## [Data for this exercise]
_ _ _ _ _ _ _

(* ===== verification/Worker.v ===== *)
(** * Worker registry ([router-core/src/worker.rs])

    The health registry: a map from worker ids to worker states behind one
    lock, and the id allocator. *)

From S2P Require Import Prelude Config.

(** [WorkerId] is [u64]. *)
Abbreviation WorkerId := N.

Record Worker := { w_id : WorkerId; w_url : rstr; w_pool : Pool }.

#[export] Instance Worker_eq_dec : EqDecision Worker.
Proof. solve_decision. Defined.

Record WorkerState := { ws_worker : Worker; ws_healthy : bool }.

#[export] Instance WorkerState_eq_dec : EqDecision WorkerState.
Proof. solve_decision. Defined.

Module WorkerRegistry.

Record t := { workers : gmap WorkerId WorkerState; next_id : N }.

(** The entry of the [index]-th configured worker. *)
Definition config_entry (index : nat) (config : WorkerConfig) : WorkerId * WorkerState :=
  let id := N.of_nat index in
  (id, {| ws_worker := {| w_id := id; w_url := wc_url config; w_pool := wc_pool config |};
          ws_healthy := false |}).

Definition from_config (configs : list WorkerConfig) : t := {|
  workers := list_to_map (imap config_entry configs);
  next_id := N.of_nat (length configs);
|}.

Definition register_worker (url : rstr) (pool : Pool) (r : t) : WorkerId * t :=
  let id := next_id r in
  let worker := {| w_id := id; w_url := url; w_pool := pool |} in
  (id, {| workers := <[id := {| ws_worker := worker; ws_healthy := false |}]> (workers r);
          next_id := fetch_add (next_id r) 1 |}).

Definition remove_worker (id : WorkerId) (r : t) : option Worker * t :=
  (ws_worker <$> workers r !! id,
   {| workers := delete id (workers r); next_id := next_id r |}).

Definition set_healthy (id : WorkerId) (healthy : bool) (r : t) : bool * t :=
  match workers r !! id with
  | Some state =>
      (negb (Bool.eqb (ws_healthy state) healthy),
       {| workers := <[id := {| ws_worker := ws_worker state; ws_healthy := healthy |}]>
                       (workers r);
          next_id := next_id r |})
  | None => (false, r)
  end.

Definition get (id : WorkerId) (r : t) : option Worker := ws_worker <$> workers r !! id.

Definition is_healthy (id : WorkerId) (r : t) : bool :=
  match workers r !! id with Some state => ws_healthy state | None => false end.

Section iteration.
Context {HM : HashMapOrder}.

(** [HashMap::values]. *)
Definition values (r : t) : list WorkerState := (hm_iter (workers r)).*2.

Definition all_workers (r : t) : list Worker :=
  sort_by_key w_id (ws_worker <$> values r).

Definition healthy_workers (r : t) : list Worker :=
  sort_by_key w_id (ws_worker <$> filter (λ s, ws_healthy s = true) (values r)).

Definition healthy_count (r : t) : nat :=
  length (filter (λ s, ws_healthy s = true) (values r)).

Definition any_healthy (r : t) : bool := existsb ws_healthy (values r).
End iteration.

(** ** Invariant: states are filed under their own id, below the allocator. *)

Record wf (r : t) : Prop := {
  wf_id id s : workers r !! id = Some s → w_id (ws_worker s) = id;
  wf_bound id s : workers r !! id = Some s → (id < next_id r)%N;
  wf_next : (next_id r < u64_modulus)%N;
}.

(** ** Operations as data, and sequences of them *)

Inductive op :=
  | Register (url : rstr) (pool : Pool)
  | Remove (id : WorkerId)
  | SetHealthy (id : WorkerId) (healthy : bool).

Definition apply_op (r : t) (o : op) : t :=
  match o with
  | Register url pool => (register_worker url pool r).2
  | Remove id => (remove_worker id r).2
  | SetHealthy id healthy => (set_healthy id healthy r).2
  end.

Definition run (r : t) (ops : list op) : t := foldl apply_op r ops.

(** ** Lookups after each operation *)

Section lookups.
Implicit Types (r : t) (id : WorkerId).

Lemma lookup_from_config configs id :
  workers (from_config configs) !! id =
  (λ c, {| ws_worker := {| w_id := id; w_url := wc_url c; w_pool := wc_pool c |};
           ws_healthy := false |}) <$> configs !! N.to_nat id.
Proof.
  apply option_eq. intros s. simpl. rewrite <-elem_of_list_to_map.
  - rewrite list_elem_of_lookup. setoid_rewrite list_lookup_imap_Some. split.
    + intros (i & c & Hc & He). unfold config_entry in He. simplify_eq.
      by rewrite Nat2N.id, Hc.
    + destruct (configs !! N.to_nat id) as [c|] eqn:Hc; [|done]. intros [= <-].
      exists (N.to_nat id), c. split; [done|]. unfold config_entry.
      by rewrite N2Nat.id.
  - rewrite fmap_imap. apply NoDup_alt. intros i j x.
    rewrite !list_lookup_imap_Some. unfold config_entry. simpl.
    intros (? & _ & ->) (? & _ & ?). lia.
Qed.

Lemma lookup_register url pool r id :
  workers (register_worker url pool r).2 !! id =
  if decide (id = next_id r)
  then Some {| ws_worker := {| w_id := id; w_url := url; w_pool := pool |};
               ws_healthy := false |}
  else workers r !! id.
Proof. simpl. rewrite lookup_insert. by kv_cases. Qed.

Lemma lookup_remove id' r id :
  workers (remove_worker id' r).2 !! id =
  if decide (id = id') then None else workers r !! id.
Proof. simpl. rewrite lookup_delete. by kv_cases. Qed.

Lemma lookup_set_healthy id' h r id :
  workers (set_healthy id' h r).2 !! id =
  if decide (id = id')
  then (λ s, {| ws_worker := ws_worker s; ws_healthy := h |}) <$> workers r !! id
  else workers r !! id.
Proof.
  unfold set_healthy. destruct (workers r !! id') eqn:Hl; simpl.
  - rewrite lookup_insert. kv_cases; by rewrite ?Hl.
  - kv_cases; by rewrite ?Hl.
Qed.

Lemma next_id_set_healthy id h r : next_id (set_healthy id h r).2 = next_id r.
Proof. unfold set_healthy. by case_match. Qed.

Lemma next_id_apply_op r o :
  (next_id r + 1 < u64_modulus)%N →
  (next_id r ≤ next_id (apply_op r o) ≤ next_id r + 1)%N.
Proof.
  intros Hn. destruct o; simpl; [|lia|rewrite next_id_set_healthy; lia].
  unfold fetch_add. rewrite wrap64_small; lia.
Qed.

Lemma wf_apply_op r o :
  wf r → (next_id r + 1 < u64_modulus)%N → wf (apply_op r o).
Proof.
  intros [Hid Hb Hn] Hlt. pose proof (next_id_apply_op r o Hlt) as [Hle1 Hle2].
  split; [intros id s Hl|intros id s Hl|lia].
  - destruct o; cbn [apply_op] in Hl;
      rewrite ?lookup_register, ?lookup_remove, ?lookup_set_healthy in Hl;
      kv_cases; try by eauto.
    apply fmap_Some in Hl as (s' & Hs' & ->). by apply Hid in Hs'.
  - assert (id < next_id r ∨ ∃ url pool, o = Register url pool ∧ id = next_id r)%N
      as [?|(url & pool & -> & ->)]; [|lia|].
    { destruct o; cbn [apply_op] in Hl;
        rewrite ?lookup_register, ?lookup_remove, ?lookup_set_healthy in Hl;
        kv_cases; eauto.
      apply fmap_Some in Hl as (s' & Hs' & ->). by apply Hb in Hs'; left. }
    simpl. unfold fetch_add. rewrite wrap64_small; lia.
Qed.
End lookups.

(** ** Runs *)

Lemma wf_from_config configs :
  (N.of_nat (length configs) < u64_modulus)%N → wf (from_config configs).
Proof.
  intros Hn. split; [| |done]; intros id s; rewrite lookup_from_config;
    intros (c & Hc & ->)%fmap_Some; [done|].
  apply lookup_lt_Some in Hc. simpl. lia.
Qed.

_ _ _ _ _ _ _

## [Brief]
Go through the records. Copy each line where "None" appears.

## [Answer box]
  | None => (false, r)
  match workers r !! id with Some state => ws_healthy state | None => false end.
  if decide (id = id') then None else workers r !! id.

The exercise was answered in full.